### Task description
Scan the data. Collect each line that contains the word "fuel".

==== Data for this task ====

(* ===== verification/Sha256.v ===== *)
(** * SHA-256 (crypto/sha256 of the Go standard library)

    The digest that the merge engine compares units by ([sha256.Sum256]),
    executable like the one of [Sha1]. *)

From S2P Require Import Prelude Sha1.
Local Open Scope Z_scope.

Definition rotr32 (n x : Z) : Z := rotl32 (32 - n) x.
Definition xor3 (a b c : Z) : Z := Z.lxor (Z.lxor a b) c.

(** The round constants are the first 32 bits behind the point of the cube
    roots of the first 64 primes, the initial state those of the square roots
    of the first eight. *)
Fixpoint cube_root (bits : nat) (root n : Z) : Z :=
  match bits with
  | O => root
  | S bits =>
    let up := root + 2 ^ Z.of_nat bits in
    cube_root bits (if up * up * up <=? n then up else root) n
  end.
Definition is_prime (p : nat) : bool :=
  forallb (λ d, negb (p mod d =? 0)%nat) (seq 2 (p - 2)).
Definition first_primes : list Z := Z.of_nat <$> List.filter is_prime (seq 2 310).

Definition sha256_k : list Z := Eval vm_compute in
  (λ p, u32 (cube_root 36 0 (p * 2 ^ 96))) <$> first_primes.
Definition sha256_init : list Z := Eval vm_compute in
  (λ p, u32 (Z.sqrt (p * 2 ^ 64))) <$> take 8 first_primes.

(** The message schedule, newest word first. *)
Fixpoint sha256_schedule (n : nat) (w : list Z) : list Z :=
  match n with
  | O => w
  | S n =>
    let w15 := nth 14 w 0 in
    let w2 := nth 1 w 0 in
    let s0 := xor3 (rotr32 7 w15) (rotr32 18 w15) (Z.shiftr w15 3) in
    let s1 := xor3 (rotr32 17 w2) (rotr32 19 w2) (Z.shiftr w2 10) in
    sha256_schedule n (u32 (nth 15 w 0 + s0 + nth 6 w 0 + s1) :: w)
  end.

Definition sha256_state : Type := Z * Z * Z * Z * Z * Z * Z * Z.

Definition sha256_round (st : sha256_state) (kw : Z * Z) : sha256_state :=
  let '(a, b, c, d, e, f, g, h) := st in
  let '(k, w) := kw in
  let s1 := xor3 (rotr32 6 e) (rotr32 11 e) (rotr32 25 e) in
  let ch := Z.lxor (Z.land e f) (Z.land (not32 e) g) in
  let t1 := h + s1 + ch + k + w in
  let s0 := xor3 (rotr32 2 a) (rotr32 13 a) (rotr32 22 a) in
  let maj := xor3 (Z.land a b) (Z.land a c) (Z.land b c) in
  (u32 (t1 + s0 + maj), a, b, c, u32 (d + t1), e, f, g).

Definition sha256_block (st : sha256_state) (block : list Z) : sha256_state :=
  let w := rev (sha256_schedule 48 (rev block)) in
  let '(h0, h1, h2, h3, h4, h5, h6, h7) := st in
  let '(a, b, c, d, e, f, g, h) := foldl sha256_round st (combine sha256_k w) in
  (u32 (h0 + a), u32 (h1 + b), u32 (h2 + c), u32 (h3 + d),
   u32 (h4 + e), u32 (h5 + f), u32 (h6 + g), u32 (h7 + h)).

Fixpoint sha256_blocks (fuel : nat) (st : sha256_state) (ws : list Z) : sha256_state :=
  match fuel with
  | O => st
  | S fuel => match ws with
              | [] => st
              | _ => sha256_blocks fuel (sha256_block st (take 16 ws)) (drop 16 ws)
              end
  end.

(** The padding is the one of SHA-1, and the fuel is the number of words:
    every round takes sixteen of them. *)
Definition Sum256 (msg : bytes) : bytes :=
  let ws := be_words (sha1_pad msg) in
  let init i := nth i sha256_init 0 in
  let '(h0, h1, h2, h3, h4, h5, h6, h7) := sha256_blocks (length ws)
    (init 0%nat, init 1%nat, init 2%nat, init 3%nat,
     init 4%nat, init 5%nat, init 6%nat, init 7%nat) ws in
  mjoin (be_bytes 4 <$> [h0; h1; h2; h3; h4; h5; h6; h7]).

Lemma length_Sum256 msg : length (Sum256 msg) = 32%nat.
Proof.
  unfold Sum256. destruct (sha256_blocks _ _ _) as [[[[[[[h0 h1] h2] h3] h4] h5] h6] h7].
  cbn [fmap list_fmap mjoin list_join]. by rewrite !length_app, !length_be_bytes.
Qed.

(** Published test vectors. *)
Example Sum256_abc : hex_encode (Sum256 (bytes_of "abc"))
  = "ba7816bf8f01cfea414140de5dae2223b00361a396177a9cb410ff61f20015ad".
Proof. vm_compute. reflexivity. Qed.
Example Sum256_two_blocks :
  hex_encode (Sum256 (bytes_of "abcdbcdecdefdefgefghfghighijhijkijkljklmklmnlmnomnopnopq"))
  = "248d6a61d20638b8e5c026930c3e6039a33ce45964ff2167f6ecedd419db06c1".
Proof. vm_compute. reflexivity. Qed.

====

### Your solution
Fixpoint sha256_blocks (fuel : nat) (st : sha256_state) (ws : list Z) : sha256_state :=
  match fuel with
  | S fuel => match ws with
              | _ => sha256_blocks fuel (sha256_block st (take 16 ws)) (drop 16 ws)
(** The padding is the one of SHA-1, and the fuel is the number of words:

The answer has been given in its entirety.